◆ **What you are asked to do**: Every line from the top of the material through the line holding "pose proof (reachable_wf cfg WORKLOAD st" should be copied exactly, and only those lines.

◆ **Entries provided**:
• • • •

(** X5. The script writes the same load file for every workload it gets
    to: the padded keys of the first [INIT_KEYS] accepted records of the
    input, whatever the draws. *)
Theorem same_load_file_for_both_workloads {R : RandomGen} (cfg : config)
    (file_list : list (list (list string))) (g : rng_state R) :
  Forall
    (fun out : workload * output =>
       load_file out.2
       = (fun k => k +:+ nl)
           <$> take (INIT_KEYS cfg) (accepted_keys cfg (concat file_list)))
    (main cfg file_list g).1.
Proof.
  assert (forall (WORKLOAD : workload) (g' : rng_state R),
            current_file (run_workload cfg WORKLOAD file_list g').2
            = (fun k => k +:+ nl)
                <$> take (INIT_KEYS cfg)
                      (accepted_keys cfg (concat file_list))) as Hload.
  { intros WORKLOAD g'. unfold run_workload.
    rewrite read_files_load by (done || simpl; lia).
    simpl. by rewrite Nat.sub_0_r. }
  unfold main.
  pose proof (Hload D g) as HD.
  destruct (run_workload cfg D file_list g) as [[e|] stD]; simpl in *.
  { by repeat constructor. }
  pose proof (Hload E (rng stD)) as HE.
  destruct (run_workload cfg E file_list (rng stD)) as [r stE]; simpl in *.
  by repeat constructor.
Qed.

(** ** What the worker files hold *)

(** X6. The worker files hold the written operations and nothing else: line
    [j] of worker file [i] is the operation number [j * NUM_THREADS + i].
    The files are balanced: a file is never longer than a file before it,
    and two files differ by at most one line. *)
Theorem worker_files_hold_the_history {R : RandomGen} (cfg : config)
    (WORKLOAD : workload) (file_list : list (list (list string)))
    (g : rng_state R) :
  let st := (run_workload cfg WORKLOAD file_list g).2 in
  (forall i f j line,
     worker_files st !! i = Some f -> f !! j = Some line ->
     exists o, emitted st !! (j * NUM_THREADS cfg + i) = Some (i, o)
               /\ line = op_line o)
  /\ (forall i1 i2 f1 f2,
        i1 <= i2 ->
        worker_files st !! i1 = Some f1 -> worker_files st !! i2 = Some f2 ->
        length f2 <= length f1 <= length f2 + 1).
Proof.
  intros st.
  pose proof (reachable_wf cfg WORKLOAD st
                (run_workload_reachable cfg WORKLOAD file_list g))
    as [H1 H2 _ H4 H5 H6].
  split.
  - intros i f j line Hf Hj.
    pose proof (lookup_lt_Some _ _ _ Hf) as Hi. rewrite H1 in Hi.
    pose proof (lookup_lt_Some _ _ _ Hj) as Hjlt. rewrite (H5 i f Hf) in Hjlt.
    destruct (lookup_lt_is_Some_2 (emitted st) (j * NUM_THREADS cfg + i))
      as [[t o] Ho].
    { rewrite H4. destruct (Nat.ltb_spec i (current_thread st)); nia. }
    destruct (H6 _ _ _ Ho) as (Ht & f' & Hf' & Hline).
    destruct (div_mod_round (NUM_THREADS cfg) j i Hi) as [Hmod Hdiv].
    rewrite Hmod in Ht. subst t. rewrite Hdiv in Hline.
    exists o. split; [done|]. congruence.
  - intros i1 i2 f1 f2 Hle Hf1 Hf2.
    rewrite (H5 i1 f1 Hf1), (H5 i2 f2 Hf2).
    destruct (Nat.ltb_spec i1 (current_thread st)),
      (Nat.ltb_spec i2 (current_thread st)); lia.
Qed.

(** ** Where the written keys come from *)

Section WrittenKeys.
Context {R : RandomGen} (cfg : config) (WORKLOAD : workload).
Context (S : list string).
Implicit Type st : state R.

Lemma op_codes_insert : "i" ∈ op_codes WORKLOAD.
Proof. destruct WORKLOAD; apply list_elem_of_In; simpl; tauto. Qed.

Lemma generate_op_keys_within (key : string) st :
  key ∈ S ->
  keys_within S WORKLOAD st ->
  keys_within S WORKLOAD (generate_op WORKLOAD key st).2
  /\ (forall op k, (generate_op WORKLOAD key st).1 = Return (op, k) ->
        op ∈ op_codes WORKLOAD /\ k ∈ S).
Proof.
  intros Hkey (Hkb & Hik & Hem). unfold generate_op, randrange, keys_within.
  destruct WORKLOAD; repeat case_match; simplify_eq/=;
    (split; [repeat split; rewrite ?Forall_app, ?Forall_singleton;
             try done; try (split; [|done]);
             by apply Forall_drop
            |intros op k Hret; simplify_eq]).
  all: try (split; [apply list_elem_of_In; simpl; tauto|done]).
  all: split; [apply list_elem_of_In; simpl; tauto|].
  all: match goal with
       | H : _ !! _ = Some ?k |- ?k ∈ S =>
           apply list_elem_of_lookup_2 in H;
           first [by eapply (proj1 (Forall_forall _ _) Hkb)
                 |by eapply (proj1 (Forall_forall _ _) Hik)]
       end.
Qed.

Lemma emit_op_keys_within (key : string) st :
  key ∈ S ->
  keys_within S WORKLOAD st ->
  keys_within S WORKLOAD (emit_op WORKLOAD key st).2.
Proof.
  intros Hkey Hin. unfold emit_op.
  destruct (generate_op_keys_within key st Hkey Hin) as [Hst Hret].
  destruct (generate_op WORKLOAD key st) as [[[op qk]|e] st2]; simpl in *;
    [|done].
  destruct (worker_files st2 !! current_thread st2); [|done].
  destruct Hst as (Hkb & Hik & Hem). destruct (Hret op qk eq_refl).
  unfold keys_within. simpl. rewrite Forall_app, Forall_singleton. done.
Qed.

Lemma process_line_keys_within (line : list string) st :
  (forall key, record_key line = Some key -> pad_key cfg key ∈ S) ->
  keys_within S WORKLOAD st ->
  keys_within S WORKLOAD (process_line cfg WORKLOAD line st).2.
Proof.
  intros Hline Hin. unfold process_line.
  destruct (record_key line) as [key|]; [|done].
  specialize (Hline key eq_refl). unfold route_key.
  destruct Hin as (Hkb & Hik & Hem).
  repeat case_match; simpl;
    try (apply emit_op_keys_within; [done|]);
    unfold keys_within; simpl; rewrite ?Forall_app, ?Forall_singleton; done.
Qed.

Lemma read_file_keys_within (f : list (list string)) st :
  (forall k, k ∈ accepted_keys cfg f -> k ∈ S) ->
  keys_within S WORKLOAD st ->
  keys_within S WORKLOAD (read_file cfg WORKLOAD f st).2.
Proof.
  revert st. induction f as [|line rest IH]; intros st Hsub Hin; simpl;
    [done|].
  assert (keys_within S WORKLOAD (process_line cfg WORKLOAD line st).2)
    as Hstep.
  { apply process_line_keys_within; [|done]. intros key Hrec.
    apply Hsub. unfold accepted_keys. simpl. rewrite Hrec. simpl.
    apply list_elem_of_here. }
  destruct (process_line cfg WORKLOAD line st) as [[| |e] st']; simpl in *;
    [|done..].
  apply IH; [|done]. intros k Hk. apply Hsub.
  unfold accepted_keys in *. simpl.
  destruct (pad_key cfg <$> record_key line);
    [by apply list_elem_of_further|done].
Qed.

• • • •

◆ **Expected output**:
(** X5. The script writes the same load file for every workload it gets
    to: the padded keys of the first [INIT_KEYS] accepted records of the
    input, whatever the draws. *)
Theorem same_load_file_for_both_workloads {R : RandomGen} (cfg : config)
    (file_list : list (list (list string))) (g : rng_state R) :
  Forall
    (fun out : workload * output =>
       load_file out.2
       = (fun k => k +:+ nl)
           <$> take (INIT_KEYS cfg) (accepted_keys cfg (concat file_list)))
    (main cfg file_list g).1.
Proof.
  assert (forall (WORKLOAD : workload) (g' : rng_state R),
            current_file (run_workload cfg WORKLOAD file_list g').2
            = (fun k => k +:+ nl)
                <$> take (INIT_KEYS cfg)
                      (accepted_keys cfg (concat file_list))) as Hload.
  { intros WORKLOAD g'. unfold run_workload.
    rewrite read_files_load by (done || simpl; lia).
    simpl. by rewrite Nat.sub_0_r. }
  unfold main.
  pose proof (Hload D g) as HD.
  destruct (run_workload cfg D file_list g) as [[e|] stD]; simpl in *.
  { by repeat constructor. }
  pose proof (Hload E (rng stD)) as HE.
  destruct (run_workload cfg E file_list (rng stD)) as [r stE]; simpl in *.
  by repeat constructor.
Qed.

(** ** What the worker files hold *)

(** X6. The worker files hold the written operations and nothing else: line
    [j] of worker file [i] is the operation number [j * NUM_THREADS + i].
    The files are balanced: a file is never longer than a file before it,
    and two files differ by at most one line. *)
Theorem worker_files_hold_the_history {R : RandomGen} (cfg : config)
    (WORKLOAD : workload) (file_list : list (list (list string)))
    (g : rng_state R) :
  let st := (run_workload cfg WORKLOAD file_list g).2 in
  (forall i f j line,
     worker_files st !! i = Some f -> f !! j = Some line ->
     exists o, emitted st !! (j * NUM_THREADS cfg + i) = Some (i, o)
               /\ line = op_line o)
  /\ (forall i1 i2 f1 f2,
        i1 <= i2 ->
        worker_files st !! i1 = Some f1 -> worker_files st !! i2 = Some f2 ->
        length f2 <= length f1 <= length f2 + 1).
Proof.
  intros st.
  pose proof (reachable_wf cfg WORKLOAD st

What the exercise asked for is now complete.